» **Description of the task**: Starting at the line that has "Definition under (path" and stopping after the line that has "Fixpoint remove_polled (attempts", reproduce the listing below exactly; omit everything else.

» **Data extracts**:

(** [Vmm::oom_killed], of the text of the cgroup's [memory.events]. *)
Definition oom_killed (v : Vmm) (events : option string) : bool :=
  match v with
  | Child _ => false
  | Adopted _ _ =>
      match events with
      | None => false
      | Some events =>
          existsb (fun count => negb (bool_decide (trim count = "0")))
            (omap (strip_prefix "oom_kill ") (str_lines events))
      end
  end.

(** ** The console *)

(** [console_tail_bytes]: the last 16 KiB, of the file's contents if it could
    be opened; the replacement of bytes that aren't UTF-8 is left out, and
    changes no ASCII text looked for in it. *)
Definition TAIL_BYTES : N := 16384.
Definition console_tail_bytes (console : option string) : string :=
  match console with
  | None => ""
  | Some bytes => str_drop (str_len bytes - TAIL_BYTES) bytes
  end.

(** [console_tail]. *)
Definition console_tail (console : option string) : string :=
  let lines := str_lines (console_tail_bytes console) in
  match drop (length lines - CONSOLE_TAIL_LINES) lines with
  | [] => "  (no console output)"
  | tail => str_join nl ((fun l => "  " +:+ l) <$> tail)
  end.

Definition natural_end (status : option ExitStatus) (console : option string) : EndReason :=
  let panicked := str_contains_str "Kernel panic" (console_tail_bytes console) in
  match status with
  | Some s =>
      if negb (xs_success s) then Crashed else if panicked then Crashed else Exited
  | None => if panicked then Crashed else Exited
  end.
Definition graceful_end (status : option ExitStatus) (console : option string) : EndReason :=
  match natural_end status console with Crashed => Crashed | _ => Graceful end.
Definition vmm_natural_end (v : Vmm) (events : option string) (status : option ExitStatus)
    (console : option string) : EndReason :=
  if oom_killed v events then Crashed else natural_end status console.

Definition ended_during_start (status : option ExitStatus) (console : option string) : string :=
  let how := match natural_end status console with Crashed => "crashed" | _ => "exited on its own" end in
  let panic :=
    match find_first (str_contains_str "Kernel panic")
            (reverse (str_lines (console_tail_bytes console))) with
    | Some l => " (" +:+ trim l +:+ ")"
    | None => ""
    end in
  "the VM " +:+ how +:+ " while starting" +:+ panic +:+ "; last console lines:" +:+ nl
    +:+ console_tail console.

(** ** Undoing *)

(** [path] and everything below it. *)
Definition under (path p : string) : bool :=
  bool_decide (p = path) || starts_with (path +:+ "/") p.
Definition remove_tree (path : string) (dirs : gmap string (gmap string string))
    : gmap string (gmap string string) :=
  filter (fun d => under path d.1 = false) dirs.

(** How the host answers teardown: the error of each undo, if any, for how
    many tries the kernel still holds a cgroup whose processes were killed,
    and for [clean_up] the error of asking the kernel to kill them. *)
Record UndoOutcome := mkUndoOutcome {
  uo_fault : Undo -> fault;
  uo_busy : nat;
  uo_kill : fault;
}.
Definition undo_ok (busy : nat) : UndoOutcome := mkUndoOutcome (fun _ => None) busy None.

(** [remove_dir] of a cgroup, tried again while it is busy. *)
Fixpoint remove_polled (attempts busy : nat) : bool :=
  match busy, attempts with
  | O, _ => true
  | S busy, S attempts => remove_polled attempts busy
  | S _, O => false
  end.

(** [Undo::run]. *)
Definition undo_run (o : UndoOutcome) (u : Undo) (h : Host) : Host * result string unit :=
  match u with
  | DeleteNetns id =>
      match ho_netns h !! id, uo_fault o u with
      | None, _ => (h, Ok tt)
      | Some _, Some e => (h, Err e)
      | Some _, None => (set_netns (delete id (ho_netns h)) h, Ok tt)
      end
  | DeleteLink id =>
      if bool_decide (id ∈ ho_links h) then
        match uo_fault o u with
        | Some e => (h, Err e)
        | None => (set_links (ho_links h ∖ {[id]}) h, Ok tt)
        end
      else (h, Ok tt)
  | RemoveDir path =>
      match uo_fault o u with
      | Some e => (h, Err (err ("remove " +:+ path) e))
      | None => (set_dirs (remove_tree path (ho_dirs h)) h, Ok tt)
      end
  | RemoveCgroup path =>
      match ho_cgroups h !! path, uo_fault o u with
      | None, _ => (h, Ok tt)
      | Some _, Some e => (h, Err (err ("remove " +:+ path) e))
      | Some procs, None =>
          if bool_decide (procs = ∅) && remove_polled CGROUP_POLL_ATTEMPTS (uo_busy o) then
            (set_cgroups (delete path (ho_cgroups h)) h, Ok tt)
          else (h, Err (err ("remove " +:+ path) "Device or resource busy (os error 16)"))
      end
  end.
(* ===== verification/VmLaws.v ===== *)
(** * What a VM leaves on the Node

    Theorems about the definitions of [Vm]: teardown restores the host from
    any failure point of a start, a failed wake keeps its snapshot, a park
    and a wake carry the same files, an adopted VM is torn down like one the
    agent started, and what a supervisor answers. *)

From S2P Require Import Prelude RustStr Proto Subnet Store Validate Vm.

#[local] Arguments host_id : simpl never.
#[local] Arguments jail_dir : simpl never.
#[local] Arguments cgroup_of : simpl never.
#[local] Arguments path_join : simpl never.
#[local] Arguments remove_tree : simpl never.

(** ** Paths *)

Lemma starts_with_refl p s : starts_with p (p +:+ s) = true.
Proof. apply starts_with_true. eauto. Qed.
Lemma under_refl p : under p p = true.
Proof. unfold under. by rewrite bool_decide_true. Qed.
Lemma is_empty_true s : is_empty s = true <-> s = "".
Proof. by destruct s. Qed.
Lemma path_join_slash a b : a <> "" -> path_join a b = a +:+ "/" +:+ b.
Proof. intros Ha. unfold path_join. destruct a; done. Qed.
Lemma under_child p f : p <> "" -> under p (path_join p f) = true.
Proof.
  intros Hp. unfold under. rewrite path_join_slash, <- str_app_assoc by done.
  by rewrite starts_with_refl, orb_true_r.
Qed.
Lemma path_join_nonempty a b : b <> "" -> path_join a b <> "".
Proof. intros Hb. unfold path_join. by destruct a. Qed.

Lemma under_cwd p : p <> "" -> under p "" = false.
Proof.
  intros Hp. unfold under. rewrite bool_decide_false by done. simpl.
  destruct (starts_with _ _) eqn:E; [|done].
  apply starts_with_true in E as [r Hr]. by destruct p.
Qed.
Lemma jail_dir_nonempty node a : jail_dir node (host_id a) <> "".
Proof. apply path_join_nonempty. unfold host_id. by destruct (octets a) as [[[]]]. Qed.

» **Solved problem**:
Definition under (path p : string) : bool :=
  bool_decide (p = path) || starts_with (path +:+ "/") p.
Definition remove_tree (path : string) (dirs : gmap string (gmap string string))
    : gmap string (gmap string string) :=
  filter (fun d => under path d.1 = false) dirs.

(** How the host answers teardown: the error of each undo, if any, for how
    many tries the kernel still holds a cgroup whose processes were killed,
    and for [clean_up] the error of asking the kernel to kill them. *)
Record UndoOutcome := mkUndoOutcome {
  uo_fault : Undo -> fault;
  uo_busy : nat;
  uo_kill : fault;
}.
Definition undo_ok (busy : nat) : UndoOutcome := mkUndoOutcome (fun _ => None) busy None.

(** [remove_dir] of a cgroup, tried again while it is busy. *)
Fixpoint remove_polled (attempts busy : nat) : bool :=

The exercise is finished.